En una taberna penumbrosa, dos campesinos rivalizan a ver quién canta mejor mientras se emborrachan como poseídos. Así como la descripción que Turguéniev realiza de esa competencia remite, en nuestra literatura, a una payada; el boliche, casi una tapera, parece preceder, en tiempo y espacio, a la pulpería de Borges o el boliche de Briante. Turguéniev describe al tabernero: “Tiene finura, es escrutador, conoce a fondo a cuantos lo rodean y la vida que llevan. Pero nunca se daría a repartir censuras y halagos. Permanece tranquilamente a la sombra, detrás de su mostrador”. Paradigma del narrador por excelencia, el tabernero dice: “He visto y observado mucho”. En no pocas oportunidades se establecieron paralelos entre la literatura rusa y la norteamericana, y su reverberancia en la nuestra. Si bien este no es el espacio para profundizar la cuestión, vale la pena apuntar las simetrías.

7 Amputados, quemados, mutilados, golpeados, los héroes de Turguéniev, con todo su drama a cuestas, no se prestan al lagrimerío fácil y la piedad patronal. “El campesino encara la muerte como un simple trámite, como una formalidad inevitable”, escribe Turguéniev. Las escenas que protagonizan estos hombres y mujeres de la gleba alternan entre el sufrimiento animal y la alegría primitiva. El campo y la ciudad, como lo indica Williams, son realidades históricas variables, tanto en sí mismas como en las relaciones que mantienen entre sí. Turguéniev se empeña, sin abrir juicios, en mostrar. Y éste es su fuerte. No hay en su escritura la idealización pastoril de la vida rural como suele pensársela desde la intelectualidad metropolitana. Más bien, en Turguéniev lo que encontramos es una denuncia lacónica y sutil. Concentrándose en la superficie del iceberg, pero hurgando en el pathos que es su esencia, Turguéniev sigue un personaje, éste le cuenta algo sobre otro, y así, a su vez, deviene el corazón de una trama. Al terminar, el cuento asombra por el insight que produce. El finalcortante, seco, es antagónico con la intención oclusiva, de remate final, al modo de Poe o de Gauthier. El final de Turguéniev es completamente austero y como casual. Un ejemplo: “Nos arropamos en el heno y al rato estábamos en un sueño profundo”. Otro: “Caía la noche cuando llegamos a casa”. Uno más: “En el establo, los caballos relinchaban sintiéndonos”. El cuento termina, pero la historia sigue, y la vida continúa. Si pensamos en la fecha en que estos cuentos fueron escritos, mediados del siglo XIX, su modernidad es ejemplar.

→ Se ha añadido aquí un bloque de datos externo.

(** X2.  An explicit [null] for confidence is not replaced by the default:
    the result carries [None] as its confidence, where a missing key gives
    0.0. *)
Theorem null_confidence_stays_none `{PyLib}
    (response_text : pystr) (d : list (pystr * pyval)) :
  json_loads (strip_fences response_text) = Ok (PyDict d) ->
  dict_lookup «"confidence"» d = Some PyNone ->
  overflows (field d «"total"») = false ->
  forallb price_fits (items_of d) = true ->
  exists r,
    parse_ocr_response response_text = Ok r
    /\ r_confidence r = PyNone
    /\ r_total r = total_or_dropped (field d «"total"»).
Proof.
  intros Hloads Hnull Htotal Hitems.
  unfold parse_ocr_response, parse_body. rewrite Hloads. cbn [bind py_get].
  fold (field d «"total"»). rewrite (coerce_total_spec _ Htotal). cbn [bind].
  rewrite Hnull. cbn [coerce_confidence bind].
  rewrite items_default, (validate_items_spec _ Hitems). cbn [bind].
  eexists. repeat split.
Qed.

Lemma null_confidence_stays_none_witness :
  exists r,
    parse_ocr_response (H := Scene.lib) Scene.text_null_confidence = Ok r
    /\ r_confidence r = PyNone
    /\ r_total r = total_or_dropped (H := Scene.lib)
                     (field [(«"confidence"», PyNone); («"total"», PyInt 12)]
                        «"total"»).
Proof.
  apply (null_confidence_stays_none (H := Scene.lib) Scene.text_null_confidence
           [(«"confidence"», PyNone); («"total"», PyInt 12)]);
    reflexivity.
Defined.

Lemma overflows_raises `{PyLib} (v : pyval) :
  overflows v = true ->
  py_float v = Raise (OverflowError «"int too large to convert to float"»).
Proof.
  destruct v as [ | b | z | f | s | l | d]; try discriminate.
  unfold overflows, py_float, float_of_int.
  destruct (binary_normalize prec emax z 0 false); try discriminate.
  reflexivity.
Qed.

(** X3.  An integer total beyond the range of [float] is not dropped like
    other totals that fail coercion: [OverflowError] is none of the
    exceptions the inner handler catches, so the whole parse fails with
    [ValueError]. *)
Theorem huge_total_fails_the_parse `{PyLib}
    (response_text : pystr) (d : list (pystr * pyval)) :
  json_loads (strip_fences response_text) = Ok (PyDict d) ->
  overflows (field d «"total"») = true ->
  parse_ocr_response response_text
  = Raise (ValueError («"응답 처리 중 오류가 발생했습니다: "»
                       ++ «"int too large to convert to float"»)).
Proof.
  intros Hloads Hhuge.
  unfold parse_ocr_response, parse_body. rewrite Hloads. cbn [bind py_get].
  fold (field d «"total"»).
  assert (Hcoerce : coerce_total (field d «"total"»)
                    = Raise (OverflowError «"int too large to convert to float"»)).
  { unfold coerce_total. rewrite (overflows_raises _ Hhuge).
    destruct (field d «"total"»); try discriminate. reflexivity. }
  rewrite Hcoerce. reflexivity.
Qed.

Lemma huge_total_fails_the_parse_witness :
  parse_ocr_response (H := Scene.lib) Scene.text_huge_total
  = Raise (ValueError («"응답 처리 중 오류가 발생했습니다: "»
                       ++ «"int too large to convert to float"»)).
Proof.
  apply (huge_total_fails_the_parse (H := Scene.lib) Scene.text_huge_total
           [(«"total"», PyInt (10 ^ 400))]).
  - reflexivity.
  - vm_compute. reflexivity.
Defined.

(** ** MIME types and URLs *)

(** X4.  Whatever the path, the MIME type sent to the vision endpoint is
    one the upload service allows; an extension outside the table gives
    [image/jpeg]. *)
Theorem mime_type_is_allowed `{PyLib} (image_path : pystr) :
  get_image_mime_type image_path ∈ ALLOWED_MIME_TYPES
  /\ (str_lower (path_suffix image_path)
        ∉ ({[ «".png"»; «".heic"»; «".webp"» ]} : gset pystr) ->
      get_image_mime_type image_path = «"image/jpeg"»).
Proof.
  unfold get_image_mime_type. split.
  - repeat match goal with
           | |- context [decide ?P] => destruct (decide P)
           end;
      apply (bool_decide_eq_true_1 _); reflexivity.
  - intros Hother.
    repeat match goal with
           | |- context [decide ?P] => destruct (decide P) as [Heq | ]
           end; try reflexivity; exfalso; apply Hother; rewrite Heq;
      apply (bool_decide_eq_true_1 _); reflexivity.
Qed.
Lemma string_app_inj_r (s1 s2 t : string) : s1 +:+ t = s2 +:+ t -> s1 = s2.
Proof.
  revert s2. induction s1 as [| a s1 IH]; intros [| b s2] Heq.
  - reflexivity.
  - apply (f_equal String.length) in Heq.
    rewrite string_app_nil, string_app_cons in Heq. cbn in Heq.
    rewrite string_length_app in Heq. lia.
  - apply (f_equal String.length) in Heq.
    rewrite string_app_nil, string_app_cons in Heq. cbn in Heq.
    rewrite string_length_app in Heq. lia.
  - rewrite !string_app_cons in Heq. injection Heq as -> Heq.
    f_equal. apply IH. exact Heq.
Qed.

(** ** UUID construction, continued *)

(** X1: a value that, once the configured base is put in front, has eight
    characters names the same UUID as that eight-character full form. *)
Theorem GenerateUUID_full_form (app : Application) (value : string) :
  String.length (cfg_UUID (config app) +:+ value) = 8%nat ->
  GenerateUUID app (cfg_UUID (config app) +:+ value) = GenerateUUID app value.
Proof.
  intros Hlen. unfold GenerateUUID.
  destruct (decide (String.length (cfg_UUID (config app) +:+ value) = 8%nat));
    [| contradiction].
  destruct (decide (String.length value = 8%nat)) as [Hv |].
  - rewrite string_length_app, Hv in Hlen.
    destruct (cfg_UUID (config app)); [reflexivity | cbn in Hlen; lia].
  - rewrite string_app_nil. apply string_app_assoc.
Qed.

Lemma GenerateUUID_full_form_witness :
  GenerateUUID sample_app ("0000" +:+ "180D") = GenerateUUID sample_app "180D".
Proof.
  apply (GenerateUUID_full_form sample_app "180D"). reflexivity.
Defined.

(** X2: on values of one length [GenerateUUID] loses nothing: two values of
    the same length with the same UUID are the same value. *)
Theorem GenerateUUID_inj_same_length (app : Application) (v1 v2 : string) :
  String.length v1 = String.length v2 ->
  GenerateUUID app v1 = GenerateUUID app v2 ->
  v1 = v2.
Proof.
  intros Hlen. unfold GenerateUUID. rewrite Hlen.
  destruct (decide (String.length v2 = 8%nat)); intros Heq.
  - rewrite !string_app_nil in Heq. apply string_app_inj_r in Heq. exact Heq.
  - apply (inj (String.app _)) in Heq. apply string_app_inj_r in Heq. exact Heq.
Qed.

Lemma GenerateUUID_inj_same_length_witness : "2A37" = "2A37".
Proof.
  apply (GenerateUUID_inj_same_length sample_app "2A37" "2A37"); reflexivity.
Defined.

Es cierto que cuando se menciona a Turguéniev se lo asocia de inmediato con su novela Padres e hijos, en la que el escritor precisaba probarse capaz de una obra de largo aliento. Pero Los relatos de un cazador representan, además de una colección de cuentos prodigiosos, el cimiento mismo del cuento corto contemporáneo tal como lo desarrollarán Chejov, Babel y Shalámov en su país. Atravesando sus fronteras, el efecto Turguéniev alcanzará al Hemingway estilista (que nos importa más que el cazador) y a sus alumnos. Sus enseñanzas están ahí. Porque Turguéniev, como todos los “grandes rusos”, tiene una potencia tal que supera la traducción. En nuestra lengua, soporta los barroquismos de sus ediciones españolas (prácticamente inhallables), donde el susurro de una arboleda puede sonar como una pandereta, y sale indemne. Publicados, como se dijo, en una revista llamada El contemporáneo, estos cuentos cumplen con la doble consigna de ser contemporáneos en su tiempo y en el nuestro. Esta contemporaneidad es la que, en nuestro contexto, vuelve su lectura un modelo de indagación estética.